- Supplied records:
◇ ◇ ◇ ◇ ◇

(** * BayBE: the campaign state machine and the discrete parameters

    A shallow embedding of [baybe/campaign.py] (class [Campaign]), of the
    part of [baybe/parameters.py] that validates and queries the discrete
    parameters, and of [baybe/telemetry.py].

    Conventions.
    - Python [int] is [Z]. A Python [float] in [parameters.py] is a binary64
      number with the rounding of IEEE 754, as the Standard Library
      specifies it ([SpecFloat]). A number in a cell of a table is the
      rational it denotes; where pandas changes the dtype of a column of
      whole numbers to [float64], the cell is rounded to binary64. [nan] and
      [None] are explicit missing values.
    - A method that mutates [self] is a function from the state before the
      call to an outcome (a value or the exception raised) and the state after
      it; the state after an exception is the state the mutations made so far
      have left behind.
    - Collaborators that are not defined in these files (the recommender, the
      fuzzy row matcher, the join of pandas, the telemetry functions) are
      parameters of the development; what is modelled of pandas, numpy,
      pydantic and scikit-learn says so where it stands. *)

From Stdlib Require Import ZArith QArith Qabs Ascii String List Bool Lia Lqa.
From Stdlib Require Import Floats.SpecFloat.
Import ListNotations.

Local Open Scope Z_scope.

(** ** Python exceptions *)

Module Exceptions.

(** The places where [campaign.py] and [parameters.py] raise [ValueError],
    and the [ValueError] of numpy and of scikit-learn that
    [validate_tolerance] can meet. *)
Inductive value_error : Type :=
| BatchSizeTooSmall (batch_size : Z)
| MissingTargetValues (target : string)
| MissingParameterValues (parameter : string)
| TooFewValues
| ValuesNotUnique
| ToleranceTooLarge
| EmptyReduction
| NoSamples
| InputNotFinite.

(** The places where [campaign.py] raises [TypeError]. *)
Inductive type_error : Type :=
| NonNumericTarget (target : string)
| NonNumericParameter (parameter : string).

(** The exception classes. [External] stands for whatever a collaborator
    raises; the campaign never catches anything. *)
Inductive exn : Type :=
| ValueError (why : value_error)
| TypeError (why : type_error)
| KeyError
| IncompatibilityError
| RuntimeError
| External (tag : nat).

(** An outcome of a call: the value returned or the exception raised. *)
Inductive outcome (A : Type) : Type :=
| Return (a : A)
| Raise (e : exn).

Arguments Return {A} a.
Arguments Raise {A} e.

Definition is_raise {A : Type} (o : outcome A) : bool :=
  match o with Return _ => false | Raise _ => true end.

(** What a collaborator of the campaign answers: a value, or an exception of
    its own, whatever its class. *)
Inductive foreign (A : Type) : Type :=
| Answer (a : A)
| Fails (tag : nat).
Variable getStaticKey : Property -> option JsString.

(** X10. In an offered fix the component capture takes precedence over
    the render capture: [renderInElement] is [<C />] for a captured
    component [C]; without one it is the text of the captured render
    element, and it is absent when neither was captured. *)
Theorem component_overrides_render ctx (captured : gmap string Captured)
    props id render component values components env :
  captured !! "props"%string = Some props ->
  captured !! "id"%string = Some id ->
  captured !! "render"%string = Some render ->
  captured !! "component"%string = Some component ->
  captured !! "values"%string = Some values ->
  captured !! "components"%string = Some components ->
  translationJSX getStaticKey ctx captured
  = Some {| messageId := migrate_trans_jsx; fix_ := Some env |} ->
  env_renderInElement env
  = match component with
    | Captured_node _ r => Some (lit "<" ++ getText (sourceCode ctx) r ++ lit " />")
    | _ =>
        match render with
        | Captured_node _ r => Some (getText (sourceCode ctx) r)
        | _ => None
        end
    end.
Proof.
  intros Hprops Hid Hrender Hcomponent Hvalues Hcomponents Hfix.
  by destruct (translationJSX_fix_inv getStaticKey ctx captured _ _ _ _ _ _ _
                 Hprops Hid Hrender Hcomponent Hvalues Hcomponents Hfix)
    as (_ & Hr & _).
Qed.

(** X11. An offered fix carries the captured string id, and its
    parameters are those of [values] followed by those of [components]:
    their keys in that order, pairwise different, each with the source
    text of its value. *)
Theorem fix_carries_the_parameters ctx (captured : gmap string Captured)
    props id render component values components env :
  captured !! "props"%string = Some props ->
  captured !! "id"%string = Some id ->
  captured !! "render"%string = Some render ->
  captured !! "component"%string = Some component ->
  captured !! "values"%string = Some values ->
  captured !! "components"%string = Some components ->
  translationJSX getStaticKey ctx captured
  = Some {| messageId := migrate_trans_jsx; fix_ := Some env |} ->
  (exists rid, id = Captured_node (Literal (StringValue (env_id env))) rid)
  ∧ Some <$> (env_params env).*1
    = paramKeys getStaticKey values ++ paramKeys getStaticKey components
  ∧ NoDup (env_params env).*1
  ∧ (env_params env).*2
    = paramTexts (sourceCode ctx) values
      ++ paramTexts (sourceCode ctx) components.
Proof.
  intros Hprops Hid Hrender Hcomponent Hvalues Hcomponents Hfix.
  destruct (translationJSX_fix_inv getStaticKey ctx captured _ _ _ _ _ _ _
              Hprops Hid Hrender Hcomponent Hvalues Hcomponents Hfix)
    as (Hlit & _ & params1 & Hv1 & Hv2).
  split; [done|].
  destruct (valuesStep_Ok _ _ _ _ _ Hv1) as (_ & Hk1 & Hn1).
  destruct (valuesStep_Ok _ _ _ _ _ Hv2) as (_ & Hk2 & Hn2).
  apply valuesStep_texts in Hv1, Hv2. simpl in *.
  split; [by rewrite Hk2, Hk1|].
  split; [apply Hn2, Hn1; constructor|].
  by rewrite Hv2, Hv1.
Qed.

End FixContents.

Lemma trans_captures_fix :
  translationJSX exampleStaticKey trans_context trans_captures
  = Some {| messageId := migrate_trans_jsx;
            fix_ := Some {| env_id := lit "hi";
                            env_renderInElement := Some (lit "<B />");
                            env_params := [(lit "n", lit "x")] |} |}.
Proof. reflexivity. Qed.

◇ ◇ ◇ ◇ ◇

- Assignment: All entries must be given again exactly.

- Solved exercise:
(** * BayBE: the campaign state machine and the discrete parameters

    A shallow embedding of [baybe/campaign.py] (class [Campaign]), of the
    part of [baybe/parameters.py] that validates and queries the discrete
    parameters, and of [baybe/telemetry.py].

    Conventions.
    - Python [int] is [Z]. A Python [float] in [parameters.py] is a binary64
      number with the rounding of IEEE 754, as the Standard Library
      specifies it ([SpecFloat]). A number in a cell of a table is the
      rational it denotes; where pandas changes the dtype of a column of
      whole numbers to [float64], the cell is rounded to binary64. [nan] and
      [None] are explicit missing values.
    - A method that mutates [self] is a function from the state before the
      call to an outcome (a value or the exception raised) and the state after
      it; the state after an exception is the state the mutations made so far
      have left behind.
    - Collaborators that are not defined in these files (the recommender, the
      fuzzy row matcher, the join of pandas, the telemetry functions) are
      parameters of the development; what is modelled of pandas, numpy,
      pydantic and scikit-learn says so where it stands. *)

From Stdlib Require Import ZArith QArith Qabs Ascii String List Bool Lia Lqa.
From Stdlib Require Import Floats.SpecFloat.
Import ListNotations.

Local Open Scope Z_scope.

(** ** Python exceptions *)

Module Exceptions.

(** The places where [campaign.py] and [parameters.py] raise [ValueError],
    and the [ValueError] of numpy and of scikit-learn that
    [validate_tolerance] can meet. *)
Inductive value_error : Type :=
| BatchSizeTooSmall (batch_size : Z)
| MissingTargetValues (target : string)
| MissingParameterValues (parameter : string)
| TooFewValues
| ValuesNotUnique
| ToleranceTooLarge
| EmptyReduction
| NoSamples
| InputNotFinite.

(** The places where [campaign.py] raises [TypeError]. *)
Inductive type_error : Type :=
| NonNumericTarget (target : string)
| NonNumericParameter (parameter : string).

(** The exception classes. [External] stands for whatever a collaborator
    raises; the campaign never catches anything. *)
Inductive exn : Type :=
| ValueError (why : value_error)
| TypeError (why : type_error)
| KeyError
| IncompatibilityError
| RuntimeError
| External (tag : nat).

(** An outcome of a call: the value returned or the exception raised. *)
Inductive outcome (A : Type) : Type :=
| Return (a : A)
| Raise (e : exn).

Arguments Return {A} a.
Arguments Raise {A} e.

Definition is_raise {A : Type} (o : outcome A) : bool :=
  match o with Return _ => false | Raise _ => true end.

(** What a collaborator of the campaign answers: a value, or an exception of
    its own, whatever its class. *)
Inductive foreign (A : Type) : Type :=
| Answer (a : A)
| Fails (tag : nat).
Variable getStaticKey : Property -> option JsString.

(** X10. In an offered fix the component capture takes precedence over
    the render capture: [renderInElement] is [<C />] for a captured
    component [C]; without one it is the text of the captured render
    element, and it is absent when neither was captured. *)
Theorem component_overrides_render ctx (captured : gmap string Captured)
    props id render component values components env :
  captured !! "props"%string = Some props ->
  captured !! "id"%string = Some id ->
  captured !! "render"%string = Some render ->
  captured !! "component"%string = Some component ->
  captured !! "values"%string = Some values ->
  captured !! "components"%string = Some components ->
  translationJSX getStaticKey ctx captured
  = Some {| messageId := migrate_trans_jsx; fix_ := Some env |} ->
  env_renderInElement env
  = match component with
    | Captured_node _ r => Some (lit "<" ++ getText (sourceCode ctx) r ++ lit " />")
    | _ =>
        match render with
        | Captured_node _ r => Some (getText (sourceCode ctx) r)
        | _ => None
        end
    end.
Proof.
  intros Hprops Hid Hrender Hcomponent Hvalues Hcomponents Hfix.
  by destruct (translationJSX_fix_inv getStaticKey ctx captured _ _ _ _ _ _ _
                 Hprops Hid Hrender Hcomponent Hvalues Hcomponents Hfix)
    as (_ & Hr & _).
Qed.

(** X11. An offered fix carries the captured string id, and its
    parameters are those of [values] followed by those of [components]:
    their keys in that order, pairwise different, each with the source
    text of its value. *)
Theorem fix_carries_the_parameters ctx (captured : gmap string Captured)
    props id render component values components env :
  captured !! "props"%string = Some props ->
  captured !! "id"%string = Some id ->
  captured !! "render"%string = Some render ->
  captured !! "component"%string = Some component ->
  captured !! "values"%string = Some values ->
  captured !! "components"%string = Some components ->
  translationJSX getStaticKey ctx captured
  = Some {| messageId := migrate_trans_jsx; fix_ := Some env |} ->
  (exists rid, id = Captured_node (Literal (StringValue (env_id env))) rid)
  ∧ Some <$> (env_params env).*1
    = paramKeys getStaticKey values ++ paramKeys getStaticKey components
  ∧ NoDup (env_params env).*1
  ∧ (env_params env).*2
    = paramTexts (sourceCode ctx) values
      ++ paramTexts (sourceCode ctx) components.
Proof.
  intros Hprops Hid Hrender Hcomponent Hvalues Hcomponents Hfix.
  destruct (translationJSX_fix_inv getStaticKey ctx captured _ _ _ _ _ _ _
              Hprops Hid Hrender Hcomponent Hvalues Hcomponents Hfix)
    as (Hlit & _ & params1 & Hv1 & Hv2).
  split; [done|].
  destruct (valuesStep_Ok _ _ _ _ _ Hv1) as (_ & Hk1 & Hn1).
  destruct (valuesStep_Ok _ _ _ _ _ Hv2) as (_ & Hk2 & Hn2).
  apply valuesStep_texts in Hv1, Hv2. simpl in *.
  split; [by rewrite Hk2, Hk1|].
  split; [apply Hn2, Hn1; constructor|].
  by rewrite Hv2, Hv1.
Qed.

End FixContents.

Lemma trans_captures_fix :
  translationJSX exampleStaticKey trans_context trans_captures
  = Some {| messageId := migrate_trans_jsx;
            fix_ := Some {| env_id := lit "hi";
                            env_renderInElement := Some (lit "<B />");
                            env_params := [(lit "n", lit "x")] |} |}.
Proof. reflexivity. Qed.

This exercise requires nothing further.